-- Work task --
I would like each line of the data that holds the word "without" copied out.

-- Records for the task --
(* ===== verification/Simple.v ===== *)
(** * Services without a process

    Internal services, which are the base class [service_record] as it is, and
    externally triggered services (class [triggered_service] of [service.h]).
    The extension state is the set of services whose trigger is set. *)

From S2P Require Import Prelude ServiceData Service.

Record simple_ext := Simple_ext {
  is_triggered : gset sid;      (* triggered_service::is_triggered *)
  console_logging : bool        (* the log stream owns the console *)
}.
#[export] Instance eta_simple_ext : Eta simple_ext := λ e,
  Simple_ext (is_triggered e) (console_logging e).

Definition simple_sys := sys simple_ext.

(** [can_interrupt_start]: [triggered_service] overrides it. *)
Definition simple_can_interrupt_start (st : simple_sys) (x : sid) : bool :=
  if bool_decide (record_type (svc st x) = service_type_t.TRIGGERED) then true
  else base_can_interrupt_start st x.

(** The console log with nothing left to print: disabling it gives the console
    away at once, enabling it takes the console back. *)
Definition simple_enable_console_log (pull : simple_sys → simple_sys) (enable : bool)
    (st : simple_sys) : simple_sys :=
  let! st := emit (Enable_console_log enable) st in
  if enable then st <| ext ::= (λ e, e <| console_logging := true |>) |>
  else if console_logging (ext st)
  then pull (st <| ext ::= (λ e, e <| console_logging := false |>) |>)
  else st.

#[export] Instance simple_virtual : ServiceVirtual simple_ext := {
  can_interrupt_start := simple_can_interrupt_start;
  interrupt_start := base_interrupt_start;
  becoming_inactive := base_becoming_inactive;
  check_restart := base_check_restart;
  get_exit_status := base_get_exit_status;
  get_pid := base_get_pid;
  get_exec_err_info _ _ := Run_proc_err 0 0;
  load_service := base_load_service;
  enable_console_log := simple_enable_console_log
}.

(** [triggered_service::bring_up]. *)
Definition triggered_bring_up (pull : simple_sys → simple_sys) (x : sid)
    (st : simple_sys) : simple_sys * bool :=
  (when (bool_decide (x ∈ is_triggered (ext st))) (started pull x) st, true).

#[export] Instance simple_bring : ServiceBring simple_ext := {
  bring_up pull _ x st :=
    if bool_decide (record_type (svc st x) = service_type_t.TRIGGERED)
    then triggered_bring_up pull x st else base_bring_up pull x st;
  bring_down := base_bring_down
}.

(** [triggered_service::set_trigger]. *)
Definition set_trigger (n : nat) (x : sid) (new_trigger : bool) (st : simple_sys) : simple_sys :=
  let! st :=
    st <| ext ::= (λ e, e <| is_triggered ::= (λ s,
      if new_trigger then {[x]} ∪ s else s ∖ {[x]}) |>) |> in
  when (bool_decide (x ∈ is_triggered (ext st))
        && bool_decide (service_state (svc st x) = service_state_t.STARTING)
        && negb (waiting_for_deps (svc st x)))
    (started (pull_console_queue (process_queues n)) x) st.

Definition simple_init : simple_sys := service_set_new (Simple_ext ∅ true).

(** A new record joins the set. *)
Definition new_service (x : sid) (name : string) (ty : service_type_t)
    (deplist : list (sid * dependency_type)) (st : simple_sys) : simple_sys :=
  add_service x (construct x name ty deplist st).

...

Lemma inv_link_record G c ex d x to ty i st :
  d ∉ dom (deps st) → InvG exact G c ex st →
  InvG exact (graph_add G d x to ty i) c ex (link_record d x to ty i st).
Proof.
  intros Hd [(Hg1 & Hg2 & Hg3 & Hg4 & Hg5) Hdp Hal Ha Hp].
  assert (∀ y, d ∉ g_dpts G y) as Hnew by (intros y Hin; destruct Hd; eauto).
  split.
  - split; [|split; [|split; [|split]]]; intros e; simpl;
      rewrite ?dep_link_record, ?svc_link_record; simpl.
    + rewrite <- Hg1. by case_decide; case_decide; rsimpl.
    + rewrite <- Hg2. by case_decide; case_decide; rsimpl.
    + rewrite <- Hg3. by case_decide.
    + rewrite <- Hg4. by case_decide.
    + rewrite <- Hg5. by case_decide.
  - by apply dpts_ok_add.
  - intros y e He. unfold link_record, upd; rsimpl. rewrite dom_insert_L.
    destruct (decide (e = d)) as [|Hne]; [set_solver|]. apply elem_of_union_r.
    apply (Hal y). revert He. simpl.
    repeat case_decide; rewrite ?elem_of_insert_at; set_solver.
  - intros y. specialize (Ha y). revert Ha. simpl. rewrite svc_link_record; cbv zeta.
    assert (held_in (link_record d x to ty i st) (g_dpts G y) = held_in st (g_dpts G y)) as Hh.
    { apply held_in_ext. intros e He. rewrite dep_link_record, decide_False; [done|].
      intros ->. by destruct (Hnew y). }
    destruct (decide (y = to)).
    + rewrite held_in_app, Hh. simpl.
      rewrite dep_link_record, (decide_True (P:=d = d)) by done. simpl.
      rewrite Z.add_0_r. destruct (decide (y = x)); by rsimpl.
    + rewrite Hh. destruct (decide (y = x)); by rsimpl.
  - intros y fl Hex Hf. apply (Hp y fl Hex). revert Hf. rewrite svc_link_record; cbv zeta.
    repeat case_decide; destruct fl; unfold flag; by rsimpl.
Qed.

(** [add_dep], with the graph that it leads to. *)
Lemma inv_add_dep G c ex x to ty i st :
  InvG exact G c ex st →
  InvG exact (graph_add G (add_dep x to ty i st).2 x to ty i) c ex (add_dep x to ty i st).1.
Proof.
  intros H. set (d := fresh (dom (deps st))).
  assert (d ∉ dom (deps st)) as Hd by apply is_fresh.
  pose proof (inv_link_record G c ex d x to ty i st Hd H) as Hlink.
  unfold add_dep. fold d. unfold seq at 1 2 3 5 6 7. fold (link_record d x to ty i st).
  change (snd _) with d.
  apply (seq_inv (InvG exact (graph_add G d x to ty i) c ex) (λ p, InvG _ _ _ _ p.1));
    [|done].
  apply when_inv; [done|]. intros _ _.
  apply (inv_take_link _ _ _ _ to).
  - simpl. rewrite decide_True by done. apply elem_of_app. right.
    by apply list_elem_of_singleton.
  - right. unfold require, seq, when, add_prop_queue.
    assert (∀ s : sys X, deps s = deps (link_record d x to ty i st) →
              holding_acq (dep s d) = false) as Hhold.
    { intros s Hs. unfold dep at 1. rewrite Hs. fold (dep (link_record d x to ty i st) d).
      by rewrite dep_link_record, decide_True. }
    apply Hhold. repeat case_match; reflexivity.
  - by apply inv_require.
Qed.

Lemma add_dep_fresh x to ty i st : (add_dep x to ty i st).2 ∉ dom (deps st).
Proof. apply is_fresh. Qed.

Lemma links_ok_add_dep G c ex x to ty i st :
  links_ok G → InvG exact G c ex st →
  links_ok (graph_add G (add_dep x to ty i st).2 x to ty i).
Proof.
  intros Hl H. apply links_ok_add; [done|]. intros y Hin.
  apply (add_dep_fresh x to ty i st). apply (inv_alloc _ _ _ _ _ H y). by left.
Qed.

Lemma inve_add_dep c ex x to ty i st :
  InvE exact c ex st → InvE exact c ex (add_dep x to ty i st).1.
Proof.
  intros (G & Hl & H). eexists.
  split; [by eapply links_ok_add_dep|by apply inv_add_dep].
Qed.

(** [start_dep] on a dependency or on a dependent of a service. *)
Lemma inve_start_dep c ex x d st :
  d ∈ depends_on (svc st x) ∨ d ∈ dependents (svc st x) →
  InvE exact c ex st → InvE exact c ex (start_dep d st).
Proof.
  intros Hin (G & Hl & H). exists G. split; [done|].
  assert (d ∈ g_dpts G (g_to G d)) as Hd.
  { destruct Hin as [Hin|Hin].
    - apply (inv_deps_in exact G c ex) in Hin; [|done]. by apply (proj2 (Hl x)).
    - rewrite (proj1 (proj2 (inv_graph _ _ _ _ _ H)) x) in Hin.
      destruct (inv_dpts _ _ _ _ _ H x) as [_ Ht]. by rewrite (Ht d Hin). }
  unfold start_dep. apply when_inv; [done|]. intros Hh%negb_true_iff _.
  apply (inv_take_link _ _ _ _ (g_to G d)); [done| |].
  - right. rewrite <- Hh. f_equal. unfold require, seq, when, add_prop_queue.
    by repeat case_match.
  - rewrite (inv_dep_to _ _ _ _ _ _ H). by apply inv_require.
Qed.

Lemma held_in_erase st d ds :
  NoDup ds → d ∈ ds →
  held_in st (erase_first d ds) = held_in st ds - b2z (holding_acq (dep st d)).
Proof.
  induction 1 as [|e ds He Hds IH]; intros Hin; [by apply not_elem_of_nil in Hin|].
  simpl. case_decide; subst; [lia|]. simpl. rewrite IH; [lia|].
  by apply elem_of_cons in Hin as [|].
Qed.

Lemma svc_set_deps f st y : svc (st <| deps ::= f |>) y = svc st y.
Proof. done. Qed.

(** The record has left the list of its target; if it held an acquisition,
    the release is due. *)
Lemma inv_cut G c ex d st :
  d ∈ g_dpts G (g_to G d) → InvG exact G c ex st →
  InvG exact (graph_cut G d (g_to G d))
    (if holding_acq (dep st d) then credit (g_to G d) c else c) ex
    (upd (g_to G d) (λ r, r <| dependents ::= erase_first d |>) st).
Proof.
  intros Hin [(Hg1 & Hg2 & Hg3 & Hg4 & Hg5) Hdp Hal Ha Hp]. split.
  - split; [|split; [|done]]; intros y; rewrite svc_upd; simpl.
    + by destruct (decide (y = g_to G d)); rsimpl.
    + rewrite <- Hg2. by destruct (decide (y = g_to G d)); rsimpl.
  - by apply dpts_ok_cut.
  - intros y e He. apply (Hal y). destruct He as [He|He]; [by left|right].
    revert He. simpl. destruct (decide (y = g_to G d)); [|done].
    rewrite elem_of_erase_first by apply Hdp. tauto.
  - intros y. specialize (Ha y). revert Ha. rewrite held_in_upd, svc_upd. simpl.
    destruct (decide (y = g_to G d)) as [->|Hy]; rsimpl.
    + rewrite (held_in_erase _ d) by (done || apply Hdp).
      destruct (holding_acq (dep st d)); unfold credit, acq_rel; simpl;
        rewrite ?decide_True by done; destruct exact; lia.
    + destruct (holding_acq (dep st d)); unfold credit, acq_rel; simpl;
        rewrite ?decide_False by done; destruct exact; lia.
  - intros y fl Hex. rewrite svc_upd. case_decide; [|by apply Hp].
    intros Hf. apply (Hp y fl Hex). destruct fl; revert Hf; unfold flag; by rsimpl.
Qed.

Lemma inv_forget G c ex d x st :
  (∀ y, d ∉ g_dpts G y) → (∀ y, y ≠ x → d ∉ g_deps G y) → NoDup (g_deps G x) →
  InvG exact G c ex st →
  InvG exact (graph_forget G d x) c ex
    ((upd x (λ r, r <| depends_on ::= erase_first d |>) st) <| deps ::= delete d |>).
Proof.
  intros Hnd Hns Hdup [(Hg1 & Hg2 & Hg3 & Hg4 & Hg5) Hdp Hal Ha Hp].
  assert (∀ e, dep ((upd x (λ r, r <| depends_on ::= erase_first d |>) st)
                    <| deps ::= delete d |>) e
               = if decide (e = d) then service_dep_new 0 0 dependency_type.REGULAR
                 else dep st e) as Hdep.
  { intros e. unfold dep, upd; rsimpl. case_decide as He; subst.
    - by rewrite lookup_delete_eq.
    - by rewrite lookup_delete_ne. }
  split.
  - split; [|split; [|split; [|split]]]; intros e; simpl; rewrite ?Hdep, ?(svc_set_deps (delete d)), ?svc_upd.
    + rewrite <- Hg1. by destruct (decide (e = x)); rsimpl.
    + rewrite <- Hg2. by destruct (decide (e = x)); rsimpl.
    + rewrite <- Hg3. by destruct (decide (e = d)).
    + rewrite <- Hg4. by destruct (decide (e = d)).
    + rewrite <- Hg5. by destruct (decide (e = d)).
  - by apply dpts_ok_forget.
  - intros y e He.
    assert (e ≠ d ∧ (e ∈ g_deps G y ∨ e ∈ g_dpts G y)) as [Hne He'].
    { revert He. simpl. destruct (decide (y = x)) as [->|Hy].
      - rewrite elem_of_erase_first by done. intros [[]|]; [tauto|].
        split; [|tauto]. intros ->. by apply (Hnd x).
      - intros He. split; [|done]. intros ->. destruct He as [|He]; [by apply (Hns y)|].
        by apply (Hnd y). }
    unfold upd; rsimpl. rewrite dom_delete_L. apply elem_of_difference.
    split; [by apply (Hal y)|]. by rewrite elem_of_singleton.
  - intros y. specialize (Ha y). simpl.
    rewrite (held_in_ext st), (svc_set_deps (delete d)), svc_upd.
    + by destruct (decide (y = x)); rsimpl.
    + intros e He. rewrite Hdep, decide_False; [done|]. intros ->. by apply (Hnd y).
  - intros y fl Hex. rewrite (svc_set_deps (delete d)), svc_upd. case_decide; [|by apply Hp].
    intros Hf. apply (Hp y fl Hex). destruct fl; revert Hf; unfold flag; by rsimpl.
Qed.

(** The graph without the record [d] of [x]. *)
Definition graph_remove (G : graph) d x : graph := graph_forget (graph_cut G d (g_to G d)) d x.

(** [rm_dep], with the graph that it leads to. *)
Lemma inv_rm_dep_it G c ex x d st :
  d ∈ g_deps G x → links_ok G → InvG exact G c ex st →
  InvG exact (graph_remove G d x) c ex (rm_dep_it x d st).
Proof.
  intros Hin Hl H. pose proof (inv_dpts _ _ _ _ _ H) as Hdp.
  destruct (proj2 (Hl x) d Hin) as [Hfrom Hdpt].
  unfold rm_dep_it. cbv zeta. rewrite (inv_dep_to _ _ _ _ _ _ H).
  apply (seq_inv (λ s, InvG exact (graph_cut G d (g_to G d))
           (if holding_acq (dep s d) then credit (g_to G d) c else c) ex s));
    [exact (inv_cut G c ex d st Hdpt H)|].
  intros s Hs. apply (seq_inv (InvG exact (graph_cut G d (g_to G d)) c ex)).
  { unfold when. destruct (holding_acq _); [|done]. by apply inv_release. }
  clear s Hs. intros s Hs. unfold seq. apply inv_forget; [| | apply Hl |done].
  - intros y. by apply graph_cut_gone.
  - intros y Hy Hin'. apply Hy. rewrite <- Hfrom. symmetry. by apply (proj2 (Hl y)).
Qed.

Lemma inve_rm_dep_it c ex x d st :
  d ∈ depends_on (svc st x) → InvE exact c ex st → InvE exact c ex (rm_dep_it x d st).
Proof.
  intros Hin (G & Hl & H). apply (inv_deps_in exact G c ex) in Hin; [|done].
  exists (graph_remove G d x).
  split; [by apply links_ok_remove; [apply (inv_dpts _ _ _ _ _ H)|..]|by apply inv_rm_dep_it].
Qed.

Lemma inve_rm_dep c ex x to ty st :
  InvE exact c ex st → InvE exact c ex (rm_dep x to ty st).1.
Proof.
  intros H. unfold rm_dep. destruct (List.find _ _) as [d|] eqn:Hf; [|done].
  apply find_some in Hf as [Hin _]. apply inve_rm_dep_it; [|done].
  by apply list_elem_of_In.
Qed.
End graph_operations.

--

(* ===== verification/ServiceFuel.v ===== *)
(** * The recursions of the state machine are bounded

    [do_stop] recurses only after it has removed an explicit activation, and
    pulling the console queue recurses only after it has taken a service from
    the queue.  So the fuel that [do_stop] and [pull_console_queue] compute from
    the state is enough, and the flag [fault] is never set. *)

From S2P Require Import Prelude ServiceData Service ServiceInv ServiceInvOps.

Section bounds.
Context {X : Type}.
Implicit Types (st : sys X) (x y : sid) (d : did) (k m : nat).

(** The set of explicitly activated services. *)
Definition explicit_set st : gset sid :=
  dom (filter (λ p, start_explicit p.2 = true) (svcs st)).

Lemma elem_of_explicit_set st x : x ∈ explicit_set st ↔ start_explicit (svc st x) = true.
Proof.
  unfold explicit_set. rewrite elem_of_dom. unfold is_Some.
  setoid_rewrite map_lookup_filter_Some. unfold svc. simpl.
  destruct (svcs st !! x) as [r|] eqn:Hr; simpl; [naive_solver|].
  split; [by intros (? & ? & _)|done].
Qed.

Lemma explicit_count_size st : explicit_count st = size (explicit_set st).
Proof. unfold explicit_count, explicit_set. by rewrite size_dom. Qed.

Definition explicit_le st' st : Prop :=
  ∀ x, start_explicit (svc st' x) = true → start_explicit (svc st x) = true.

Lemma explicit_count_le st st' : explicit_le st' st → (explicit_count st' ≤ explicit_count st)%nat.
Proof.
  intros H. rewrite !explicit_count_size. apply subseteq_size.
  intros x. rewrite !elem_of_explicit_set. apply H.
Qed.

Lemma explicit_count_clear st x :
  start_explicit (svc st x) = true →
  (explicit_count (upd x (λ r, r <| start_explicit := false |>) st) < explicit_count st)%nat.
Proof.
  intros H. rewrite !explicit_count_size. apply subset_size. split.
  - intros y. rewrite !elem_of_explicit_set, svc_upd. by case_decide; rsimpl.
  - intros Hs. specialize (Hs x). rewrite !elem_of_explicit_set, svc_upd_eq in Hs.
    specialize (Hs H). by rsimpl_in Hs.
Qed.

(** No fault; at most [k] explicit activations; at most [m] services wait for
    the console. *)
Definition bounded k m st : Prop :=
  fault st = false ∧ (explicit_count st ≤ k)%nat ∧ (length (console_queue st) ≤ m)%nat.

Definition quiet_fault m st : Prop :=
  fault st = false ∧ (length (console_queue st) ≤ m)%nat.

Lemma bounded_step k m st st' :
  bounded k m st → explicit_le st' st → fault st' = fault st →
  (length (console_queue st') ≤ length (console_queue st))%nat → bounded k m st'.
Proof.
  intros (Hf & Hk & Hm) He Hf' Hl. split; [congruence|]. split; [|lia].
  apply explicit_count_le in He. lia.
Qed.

-- Answer area --
(** * Services without a process
(** The graph without the record [d] of [x]. *)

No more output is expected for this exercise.